El otro lado – Alfred Kubin (1908)

Un inesperado visitante se presenta a las puertas de tu hogar. Trae una propuesta de un viejo amigo del Secundario. Dejar toda tu vida atrás y mudarte junto a tu esposa a un Reino maravilloso, ubicado en un recóndito punto  de Asia Central.  Un lugar creado para todos aquellos a los que les desagrada la civilización moderna, una espacio para crear una utopía basada en los sueños, de allí su nombre «El Reino Soñado».

 

Este es el punto de partida de la influyente novela de Kubin, alabada por Hesse y Kafka, y que prefigura el expresionismo y el surrealismo. Una obra que camina por el límite entre el absurdo, el terror y el humor negro.

Una vez en «Perla», ciudad capital del Reino, el protagonista, un ilustrador de poca monta, comienza a descubrir ciertas inconsistencias. La narración hace mención a una «mano potente» (nótese las implicaciones a la mano invisible del mercado a la que se refiere la teoría de Adam Smith) que actúa misteriosa e inexplicablemente y que equilibra fortunas y desgracias entre los habitantes del Reino:

«Un hombre con una posición acomodada se despierta una mañana convencido de que está en la ruina. Sin que nadie dé o pida explicaciones, su mujer llora, sus amigos se compadecen de su situación. De buenas a primeras, un oficial de justicia aparece para secuestrar sus pertenencias, que ya fueron rematadas y un nuevo propietario aparece para tomar posesión de la vivienda sin dar tiempo apenas a que los desamparados lleven las pocas pertenencias que les quedan a un cuchitril vacío.
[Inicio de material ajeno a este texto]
(** State 2344. *)
Definition ts_parse_table_2344 : parse_row :=
  [STATE 2887 [sym__ppIf]; STATE 2734 [sym__procAttributeNoExt];
   STATE 2735 [sym__procAttributesPp]; STATE 15193 [sym_procAttribute];
   STATE 2355 [aux_sym__declProc_repeat1]; ACTIONS 14225 [anon_sym_LBRACK];
   ACTIONS 1843 [aux_sym_ppUsesBlock_token1]; ACTIONS 3 [sym__space];
   ACTIONS 5 [sym_ppDirective]; ACTIONS 3 [sym_comment]; ACTIONS 1016 [sym_kDefault;
   sym_kNodefault]; ACTIONS 11641 [sym_kDispId]; ACTIONS 1836 [sym_kGeneric; sym_kOperator];
   ACTIONS 11643 [sym_kPublic]; ACTIONS 1016 [sym_kStatic; sym_kVirtual; sym_kAbstract;
   sym_kDynamic; sym_kOverride; sym_kOverload; sym_kReintroduce; sym_kStdcall; sym_kCdecl;
   sym_kCppdecl; sym_kPascal; sym_kRegister; sym_kMwpascal]; ACTIONS 11645 [sym_kMessage];
   ACTIONS 11647 [sym_kDeprecated]; ACTIONS 1016 [sym_kExperimental; sym_kPlatform;
   sym_kUnimplemented; sym_kCvar]; ACTIONS 11649 [sym_kExport]; ACTIONS 1016 [sym_kFar;
   sym_kNear; sym_kSafecall; sym_kAssembler; sym_kNostackframe; sym_kInterrupt; sym_kNoreturn;
   sym_kIocheck; sym_kLocal; sym_kHardfloat; sym_kSoftfloat; sym_kMs_abi_default;
   sym_kMs_abi_cdecl; sym_kSaveregisters; sym_kSysv_abi_default; sym_kSysv_abi_cdecl;
   sym_kVectorcall; sym_kVarargs; sym_kWinapi]; ACTIONS 11651 [sym_kAlias];
   ACTIONS 1836 [sym_kAsm; sym_kBegin; sym_kClass; sym_kConst; sym_kConstructor; sym_kDestructor;
   sym_kExports; sym_kFunction]; ACTIONS 1016 [sym_kInline]; ACTIONS 1836 [sym_kLabel;
   sym_kProcedure; sym_kResourcestring; sym_kThreadvar; sym_kType; sym_kUses; sym_kVar]].

(** State 2345. *)
Definition ts_parse_table_2345 : parse_row :=
  [STATE 2887 [sym__ppIf]; STATE 2734 [sym__procAttributeNoExt];
   STATE 2735 [sym__procAttributesPp]; STATE 15193 [sym_procAttribute];
   STATE 2417 [aux_sym__declProc_repeat1]; ACTIONS 14228 [anon_sym_LBRACK];
   ACTIONS 1890 [aux_sym_ppUsesBlock_token1]; ACTIONS 3 [sym__space];
   ACTIONS 5 [sym_ppDirective]; ACTIONS 3 [sym_comment]; ACTIONS 1016 [sym_kDefault;
   sym_kNodefault]; ACTIONS 11641 [sym_kDispId]; ACTIONS 1883 [sym_kGeneric; sym_kOperator];
   ACTIONS 11643 [sym_kPublic]; ACTIONS 1016 [sym_kStatic; sym_kVirtual; sym_kAbstract;
   sym_kDynamic; sym_kOverride; sym_kOverload; sym_kReintroduce; sym_kStdcall; sym_kCdecl;
   sym_kCppdecl; sym_kPascal; sym_kRegister; sym_kMwpascal]; ACTIONS 11645 [sym_kMessage];
   ACTIONS 11647 [sym_kDeprecated]; ACTIONS 1016 [sym_kExperimental; sym_kPlatform;
   sym_kUnimplemented; sym_kCvar]; ACTIONS 11649 [sym_kExport]; ACTIONS 1016 [sym_kFar;
   sym_kNear; sym_kSafecall; sym_kAssembler; sym_kNostackframe; sym_kInterrupt; sym_kNoreturn;
   sym_kIocheck; sym_kLocal; sym_kHardfloat; sym_kSoftfloat; sym_kMs_abi_default;
   sym_kMs_abi_cdecl; sym_kSaveregisters; sym_kSysv_abi_default; sym_kSysv_abi_cdecl;
   sym_kVectorcall; sym_kVarargs; sym_kWinapi]; ACTIONS 11651 [sym_kAlias];
   ACTIONS 1883 [sym_kAsm; sym_kBegin; sym_kClass; sym_kConst; sym_kConstructor; sym_kDestructor;
   sym_kExports; sym_kFunction]; ACTIONS 1016 [sym_kInline]; ACTIONS 1883 [sym_kLabel;
   sym_kProcedure; sym_kResourcestring; sym_kThreadvar; sym_kType; sym_kUses; sym_kVar]].

(** State 2346. *)
Definition ts_parse_table_2346 : parse_row :=
  [STATE 2887 [sym__ppIf]; STATE 2734 [sym__procAttributeNoExt];
   STATE 2735 [sym__procAttributesPp]; STATE 15193 [sym_procAttribute];
   STATE 2360 [aux_sym__declProc_repeat1]; ACTIONS 14231 [anon_sym_LBRACK];
   ACTIONS 1921 [aux_sym_ppUsesBlock_token1]; ACTIONS 3 [sym__space];
   ACTIONS 5 [sym_ppDirective]; ACTIONS 3 [sym_comment]; ACTIONS 1016 [sym_kDefault;
   sym_kNodefault]; ACTIONS 11641 [sym_kDispId]; ACTIONS 1914 [sym_kGeneric; sym_kOperator];
   ACTIONS 11643 [sym_kPublic]; ACTIONS 1016 [sym_kStatic; sym_kVirtual; sym_kAbstract;
   sym_kDynamic; sym_kOverride; sym_kOverload; sym_kReintroduce; sym_kStdcall; sym_kCdecl;
   sym_kCppdecl; sym_kPascal; sym_kRegister; sym_kMwpascal]; ACTIONS 11645 [sym_kMessage];
   ACTIONS 11647 [sym_kDeprecated]; ACTIONS 1016 [sym_kExperimental; sym_kPlatform;
   sym_kUnimplemented; sym_kCvar]; ACTIONS 11649 [sym_kExport]; ACTIONS 1016 [sym_kFar;
   sym_kNear; sym_kSafecall; sym_kAssembler; sym_kNostackframe; sym_kInterrupt; sym_kNoreturn;
   sym_kIocheck; sym_kLocal; sym_kHardfloat; sym_kSoftfloat; sym_kMs_abi_default;
   sym_kMs_abi_cdecl; sym_kSaveregisters; sym_kSysv_abi_default; sym_kSysv_abi_cdecl;
   sym_kVectorcall; sym_kVarargs; sym_kWinapi]; ACTIONS 11651 [sym_kAlias];
   ACTIONS 1914 [sym_kAsm; sym_kBegin; sym_kClass; sym_kConst; sym_kConstructor; sym_kDestructor;
   sym_kExports; sym_kFunction]; ACTIONS 1016 [sym_kInline]; ACTIONS 1914 [sym_kLabel;
   sym_kProcedure; sym_kResourcestring; sym_kThreadvar; sym_kType; sym_kUses; sym_kVar]].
Transcurre un mes y todo se ha olvidado.»

Así, ante los ojos del narrador, lo que en un principio prometía ser un país utópico, comienza a degenerar en una espiral de insensatez. Un aire de pesadilla rodea todo el relato:

«Caminar por las calles de «Perla» durante la noche era una agonía. Aquellas personas con los sentidos muy agudos podían hundirse en el abismo más terrorífico. Desde puertas y ventanas cerradas se escuchaban quejidos y lamentos en tonos mayores y menores. Detrás de puertas entornadas podías escuchar gruñidos contenidos, que traían a la mente imágenes de estrangulamiento y asesinato. Volviendo a casa por la noche escuchaba, multiplicado por miles, su eco burlón a mis espaldas. A medida que uno se apresuraba en volver, los portales abrían sus fauces como si fueran a tragarte. Voces invisibles te invitaban a acercarte al río…»

Para mí, un gran admirador del «Golem», este libro me ha resultado fascinante ya que poseee la misma atmósfera claustrofóbica de la obra maestra de Gustav Meyrink. Los puntos de conexión con Kafka también son evidentes, aunque en este caso es Kubin quien ha influido en el autor de la Metamorfosis, en temas tan kafkianos como la indefensión del ciudadano ante el estado y una burocracia desquiciante. 

Si le sumamos que Kubin, que además de escritor era un reconocido artista  gráfico (y que ilustró obras de Gogol, Poe y Dostoievsky, además de Kafka y Meyrink) demuestra su calidad en las imágenes oníricas que acompañan el relato. Muchas se pueden ver en un blog dedicado a este artista.